Nachdem ich am 28. September hier angekommen bin, wohne ich nun beinahe zwei Monaten in Toulouse und komme aus dem Staunen nicht heraus.
Das Motto „träume nicht dein Leben sondern lebe deinen Traum“ habe ich wörtlich genommen, denn das, was ich hier erlebe, hatte ich mir in meinen schönsten Träumen nicht vorgestellt. Aber heißt das auch, dass ich jetzt angekommen bin?
Diese Stadt ist der absolute Wahnsinn: Es gibt jede Woche neue Festivals, Märkte und Events. Das kulturelle Angebot ist einfach unschlagbar. So gibt es Konzerte und Museen zu erschwinglichen Preisen, besonders für Menschen meines Alters. Wenn man am Wochenende mal raus aus der Stadt möchte, ist auch das kein Problem, denn ausgewählte Züge kosten hier genau einen Euro. Und ein Tagesausflug für zwei Euro lässt natürlich wenig Raum für Beschwerden. Generell ist der Eintritt in die Museen an jedem ersten Sonntag im Monat in ganz Frankreich kostenlos und seit neuestem gilt das 1€-Angebot der Bahn dann für alle Züge.
Zu dem Gefühl von „Zuhause“ haben auch die Menschen in Toulouse beigetragen. Ich habe mich von Anfang an Willkommen gefühlt. Alle sind offen und hilfsbereit. So bekommt man nach Konzerten, der Arbeit oder den Chorproben immer von irgendwem angeboten, mit an die nächste Metro-Station genommen zu werden.
Wo wir auch schon bei meinen Freizeitbeschäftigungen wären. Musikalisch kann ich mich nämlich nicht nur in dem Chor „Vox Populi“, der Lieder auf Französisch, Englisch, Italienisch und Latein singt, ausleben. Ich habe auch einen jungen Musiker kennengelernt, mit dem ich mich gerne zu einer Runde Geigen-Duette mit anschließender Improvisations-Einheit treffe. Da er sein Deutsch und ich mein Französisch verbessern möchte, profitieren wir nicht nur musikalisch, sondern auch kulturell voneinander.
Außerdem gibt es hier eine Gemeinde extra für Studenten, die für die Gottesdienste immer eine Gruppe an Musikern suchen. Hier habe ich mich auch einmal ausprobiert, aber da mir die Gottesdienste zu ernst waren, besuche ich nun eine evangelische Freikirche, in der man auch jede Woche viele junge Menschen treffen kann.
Mein nächstes Projekt wird die musikalische Gestaltung auf einem Weihnachtsmarkt in Pibrac. Dazu werde ich mit einer anderen Violinistin ein paar weihnachtliche Duette vorbereiten.
Mein Auslandsaufenthalt soll aber nicht nur zum Erleben dienen - er war auch als Selbstfindungs-Trip vorgesehen. Ich habe begonnen, die Bibel und Gedichte zu lesen, diese auch selbst zu schreiben und führe weiterhin Tagebuch zur Selbstreflexion.

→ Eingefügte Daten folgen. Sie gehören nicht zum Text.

Lemma siacoin_start_sent fuel o opened (w w' : W) u s :
  chain o = Sia -> boot fuel o opened w = Ok (Mining u s, w') -> sent w' = sent w.
Proof using aside.
  intros Hc [Hd _]%boot_tests. revert Hd. unfold device_tests. destruct (negb opened); [done|].
  assert (sent (selftest_uart w).2 = sent w) as E.
  { unfold selftest_uart, uart_stat, uart_reset_fifos. pose proof (read_keeps_sent UARTLITE_STAT w) as E.
    destruct (reg_read UARTLITE_STAT w) as [a w1]. cbn [snd] in E.
    match goal with |- context [usleep ?t ?y] => pose proof (read_keeps_sent UARTLITE_STAT (usleep t y)) as E1;
      rewrite usleep_keeps_sent, reset_keeps_sent, E in E1; by destruct (reg_read UARTLITE_STAT (usleep t y)) end. }
  destruct (selftest_uart w) as [rc w1]. cbn [snd] in E. destruct (wants o "uart"); [done|].
  destruct (wants o "rxdump"); [by destruct (selftest_rxdump _ _ _ _) as [[[[[rc' b] u1] s1] w2]| |]|].
  rewrite Hc. by intros [= _ _ <-].
Qed.

(** C7: The whole program keeps the device's free-running byte counter in step. From
    the start of [main], with whatever source the command line asks for and over any
    number of passes of the mining loop, what the transmitter takes in the loop are
    items of one length, 88 bytes for a pool on the Siacoin chain and 168 otherwise, one
    push after the other, at most one per pass. By [on_record], each is packed from the
    context that the source answered with the device in the state the earlier pushes
    left, and the transmitter takes less than the whole of it only if it stalled after
    that part: the driver then found it full at every look at its status for more than
    200 milliseconds. If no push is cut, the bytes sent since the start of the loop are a
    whole number of items. On the Siacoin chain, where no calibration realigns the device,
    nothing at all was sent before. Candidates are checked against the last item that
    went out whole. *)
Theorem miner_sends_items o fuel opened x (w : W) u s x1 w1 b word_name n l' w' :
  start strerror undef fuel o opened x w = Ok (Mining u s, x1, w1) ->
  choose strerror undef o x1 = Some b ->
  passes b word_name n fuel (entered u s x1) w1 = Ok (l', w') ->
  item_len b = (if stratum_host o is Some _ then match chain o with Sia => 88 | Knots => 168 end else 168)%nat
  /\ (chain o = Sia -> sent w1 = sent w)
  /\ exists ps, (length ps <= n)%nat
     /\ sent w' = sent w1 ++ concat (chunk b <$> ps)
     /\ on_record b (sent w1) ps
     /\ (Forall (fun p => p.2 = item_len b) ps -> length (sent w') = length (sent w1) + length ps * item_len b)%nat
     /\ ctx l' = latest (ctx (entered u s x1)) (completed b ps).
Proof using aside.
  intros (_ & _ & -> & Hb)%start_boot Ec Hp. split; [|split].
  - rewrite source_as_asked in Ec. injection Ec as <-.
    destruct (stratum_host o); [by destruct (chain o)|by destruct (synthetic o)].
  - intros Hc. exact (siacoin_start_sent _ _ _ _ _ _ _ Hc Hb).
  - apply (chosen_is_quiet sent) in Ec as (Q1 & Q2 & Q3).
    destruct (passes_send_items b word_name Q1 Q2 Q3 _ _ _ _ _ _ Hp) as (ps & Hl & Hs & Hf & Hx & _).
    exists ps. split_and!; [done..| |done]. intros Hw. rewrite Hs, length_app. f_equal. clear Hs Hl Hx.
    revert Hf. generalize (sent w1). induction ps as [|p ps IH]; intros s0; [done|]. apply Forall_cons in Hw as [Hp1 Hw].
    intros (_ & Hi & _ & _ & Hf). rewrite fmap_cons. cbn [concat]. rewrite length_app, (IH Hw (s0 ++ chunk b p)) by done.
    unfold chunk. rewrite length_take. cbn [length]. lia.
Qed.
End Sends.

(** A device that answers the probe 100 ms after power-up, three pipeline steps late. *)
Definition knots_miner : options := cfg Knots.
Definition answer : list Z :=
  framing_make 0x123456789 (Gbt.expected_hash_top64 (Gbt.with_nonce probe_header 0x12345678c)).
Definition answering : Fifo.fifo := Fifo.FifoT 0 [] [] ((fun b => (100000000, b)) <$> answer) [].
Definition started : res (ending * Fifo.fifo) := boot (Z.to_nat 4000) knots_miner true answering.
Definition starts (r : res (ending * Fifo.fifo)) : uio_uart * stats * Fifo.fifo :=
  match r with Ok (Mining u s, w) => (u, s, w) | _ => (uart_open, MINER_STATS, answering) end.
Lemma started_offset : nonce_offset (starts started).1.2 = 3.
Proof. vm_compute. reflexivity. Qed.
#[local] Instance no_node : Node Fifo.fifo := fun _ w => (None, w).
#[local] Instance no_network : Network Fifo.fifo := { meet _ w := (offline, w); carry _ _ w := w }.
Lemma begin_ok x :
  start (fun _ => []) (fun _ => 0) (Z.to_nat 4000) knots_miner true x answering
  = Ok (Mining (starts started).1.1 (starts started).1.2, x, (starts started).2).
Proof.
  unfold start. rewrite source_as_asked.
  assert (boot (Z.to_nat 4000) knots_miner true answering
    = Ok (Mining (starts started).1.1 (starts started).1.2, (starts started).2)) as -> by (vm_compute; reflexivity).
  reflexivity.
Qed.
Definition no_sources : sources := Sources Gbt.Gbt.fresh WorksrcStratum.blank.
Lemma mining_starts_checked_witness :
  Gbt.selftest_vectors 22 = 0
  /\ calibrated (Z.to_nat 4000) (nonce_offset (starts started).1.2) (starts started).1.1
       (framing (starts started).1.2) (starts started).2.
Proof.
  destruct (mining_starts_checked (fun _ => []) (fun _ => 0) (Z.to_nat 4000) knots_miner true no_sources answering
    (starts started).1.1 (starts started).1.2 no_sources (starts started).2 (begin_ok no_sources))
    as (_ & _ & _ & _ & Hv & Hc).
  split; [exact (proj1 Hv)|exact Hc].
Defined.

Natürlich ist auch nicht immer alles perfekt und Zuhause rückt hin wieder in melancholische Erinnerung. Dann hilft es mir, dessen einfach bewusst zu werden und vor allem darüber mit meiner Familie und meinen Freunden zu sprechen. Über diese und andere Erfahrungen kann ich mich auch gut mit den anderen Freiwilligen der BIQ-Berlin austauschen.
Nun stelle ich mir erneut die Frage, ob ich jetzt am Ziel meiner Reise angekommen bin und meinen Traum erfüllt habe. Das zu beantworten, ist gar nicht so einfach. Ja, ich liebe es hier und bin für jeden einzelnen Tag dankbar - habe also meinen Traum erfüllt! Aber ich Reise nicht, um anzukommen, sondern um die Reise zu leben. Nach jedem erfüllten Traum folgt der nächste, wie ich vom „Alchimisten“ von Paulo Coelho gelernt habe. Ich habe eine weitere Etappe auf meinem Weg erreicht; jetzt befinde ich mich hier und genieße die Zeit. Es werden noch viele Etappen folgen und dorthin, wo es mir gefallen hat, kehre ich zurück!
Das will ich nun erst einmal so stehen lassen und schicke ganz liebe Grüße aus Toulouse ans schöne Lambrechter Tal!